• [Exercise requirements]
Select, from the data, each line where "items" occurs.

• [Saved data entries]
(** * Paginated GitHub search collectors of lima-catalog

    A shallow embedding of the paginated collectors of
    [experiment_search.py] and [experiment_fork_search.py]
    ([search_code] in both files, [list_forks] in the second), together
    with the properties the specification states about them.

    The Python code talks to the outside world in three ways: it issues
    HTTP requests ([requests.get]), it pauses ([time.sleep]) and it
    prints.  The embedding threads a [World] that records these effects:
    a trace of network and clock events, and the text written to
    standard output.  Exceptions are an outcome of a computation; the
    world reached when the exception is raised is kept, so that the
    requests issued before a failure remain observable. *)

From Stdlib Require Import ZArith List String Ascii Bool Lia QArith DecimalString.
From Stdlib Require Import Sorted Permutation.
Import ListNotations.

Local Open Scope string_scope.
Local Open Scope list_scope.
Local Open Scope Z_scope.

(** ** Python values and helpers *)

(** [len(xs)], a Python integer. *)
Definition len {A : Type} (xs : list A) : Z := Z.of_nat (List.length xs).

(** [not xs] for a list [xs]: true exactly on the empty list. *)
Definition is_empty {A : Type} (xs : list A) : bool :=
  match xs with
  | [] => true
  | _ :: _ => false
  end.

(** [str(n)] for an integer [n]: decimal digits, with a minus sign when
    negative. *)
Definition str (n : Z) : string := NilZero.string_of_int (Z.to_int n).

(** [d.get(key, default)] where the key may be absent. *)
Definition dict_get {A : Type} (field : option A) (default : A) : A :=
  match field with
  | Some v => v
  | None => default
  end.

Definition newline : string := String (ascii_of_nat 10) EmptyString.

(** ** HTTP: requests, responses, the remote service *)

(** Values of the [params] dictionary handed to [requests.get]. *)
Inductive Param : Type :=
| PStr (s : string)
| PInt (n : Z).

(** One call [requests.get(url, headers=..., params=...)].  Dictionaries
    keep their insertion order, as Python's do. *)
Record Request : Type := mkRequest {
  url : string;
  headers : list (string * string);
  params : list (string * Param)
}.

(** What the caller reads off a [requests.Response]: the status code and
    the decoded body.  [json = None] is a body that [response.json()]
    cannot decode.  The type [B] of decoded bodies depends on the
    endpoint. *)
Record Response (B : Type) : Type := mkResponse {
  status_code : Z;
  json : option B
}.
Arguments mkResponse {B} _ _.
Arguments status_code {B} _.
Arguments json {B} _.

(** The result of one HTTP exchange: the transport fails ([requests.get]
    itself raises), or a response comes back. *)
Inductive Reply (B : Type) : Type :=
| Failed
| Answer (r : Response B).
Arguments Failed {B}.
Arguments Answer {B} _.

(** The remote service.  Its reply may depend on the request and on how
    many requests it has served before (quota, changing data), so any
    sequence of page responses is a service. *)
Definition Service (B : Type) : Type := nat -> Request -> Reply B.

(** The body of the code-search endpoint: a JSON object whose [items]
    and [total_count] keys may each be absent.  When present they have
    the types the API gives them, a list of records and an integer. *)
Record SearchBody (Dict : Type) : Type := mkSearchBody {
  items : option (list Dict);
  total_count : option Z
}.
Arguments mkSearchBody {Dict} _ _.
Arguments items {Dict} _.
Arguments total_count {Dict} _.

(** ** Effects *)

Inductive Event : Type :=
| Get (r : Request)       (* requests.get *)
| Sleep (seconds : Q).    (* time.sleep *)

Record World : Type := mkWorld {
  trace : list Event;
  stdout : list string
}.

Definition World0 : World := mkWorld [] [].

Inductive Exn : Type :=
| ConnectionError            (* raised by requests.get *)
| HTTPError (status : Z)     (* raised by raise_for_status *)
| JSONDecodeError            (* raised by response.json *)
| TypeError.                 (* raised by len(None) *)

Inductive Outcome (A : Type) : Type :=
| Returned (a : A)
| Raised (e : Exn)
| OutOfFuel.
Arguments Returned {A} _.
Arguments Raised {A} _.
Arguments OutOfFuel {A}.

(** Computations with effects on the world that may raise. *)
Definition M (A : Type) : Type := World -> Outcome A * World.

Definition ret {A : Type} (a : A) : M A := fun w => (Returned a, w).

Definition raise {A : Type} (e : Exn) : M A := fun w => (Raised e, w).

Definition out_of_fuel {A : Type} : M A := fun w => (OutOfFuel, w).

Definition bind {A B : Type} (m : M A) (k : A -> M B) : M B :=
  fun w =>
    match m w with
    | (Returned a, w') => k a w'
    | (Raised e, w') => (Raised e, w')
    | (OutOfFuel, w') => (OutOfFuel, w')
    end.

Notation "x <- m ;; k" := (bind m (fun x => k))
  (at level 61, m at next level, right associativity).
Notation "m ;; k" := (bind m (fun _ => k))
  (at level 61, right associativity).

Definition is_get (e : Event) : bool :=
  match e with
  | Get _ => true
  | Sleep _ => false
  end.

(** The requests recorded in a trace, and their number. *)
Definition requests_of (t : list Event) : list Event := filter is_get t.

Definition n_requests (t : list Event) : nat := List.length (requests_of t).

Definition log (e : Event) (w : World) : World :=
  mkWorld (trace w ++ [e]) (stdout w).

(** [requests.get(url, headers=headers, params=params)] *)
Definition requests_get {B : Type} (service : Service B)
    (url : string) (headers : list (string * string))
    (params : list (string * Param)) : M (Response B) :=
  fun w =>
    let request := mkRequest url headers params in
    match service (n_requests (trace w)) request with
    | Failed => (Raised ConnectionError, log (Get request) w)
    | Answer response => (Returned response, log (Get request) w)
    end.

(** The statuses [Response.raise_for_status] rejects: client errors
    (4xx) and server errors (5xx). *)
Definition is_error_status (status : Z) : bool :=
  (400 <=? status) && (status <? 600).

(** [response.raise_for_status()] *)
Definition raise_for_status {B : Type} (response : Response B) : M unit :=
  if is_error_status (status_code response)
  then raise (HTTPError (status_code response))
  else ret tt.

(** [response.json()] *)
Definition response_json {B : Type} (response : Response B) : M B :=
  match json response with
  | Some data => ret data
  | None => raise JSONDecodeError
  end.

(** [time.sleep(seconds)] *)
Definition time_sleep (seconds : Q) : M unit :=
  fun w => (Returned tt, log (Sleep seconds) w).

(** [print(text, end=end_)] *)
Definition print_end (text end_ : string) : M unit :=
  fun w => (Returned tt, mkWorld (trace w) (stdout w ++ [(text ++ end_)%string])).

(** [print(text)] *)
Definition print (text : string) : M unit := print_end text newline.

(** ** experiment_search.py *)

Module ExperimentSearch.

Definition BASE_URL : string := "https://api.github.com".

(** The module-level [HEADERS], built once from the [GITHUB_TOKEN]
    environment variable (the empty string when unset). *)
Definition HEADERS (GITHUB_TOKEN : string) : list (string * string) :=
  [("Accept", "application/vnd.github.v3+json")] ++
  (if String.eqb GITHUB_TOKEN "" then []
   else [("Authorization", ("token " ++ GITHUB_TOKEN)%string)]).

Definition default_max_results : Z := 1000.

Section SearchCode.
Context {Dict : Type}.
Variable GITHUB_TOKEN : string.
Variable service : Service (SearchBody Dict).
Variable query : string.
Variable max_results : Z.

Definition per_page : Z := 100.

• [Task response]
(** The body of the code-search endpoint: a JSON object whose [items]
  items : option (list Dict);
Arguments items {Dict} _.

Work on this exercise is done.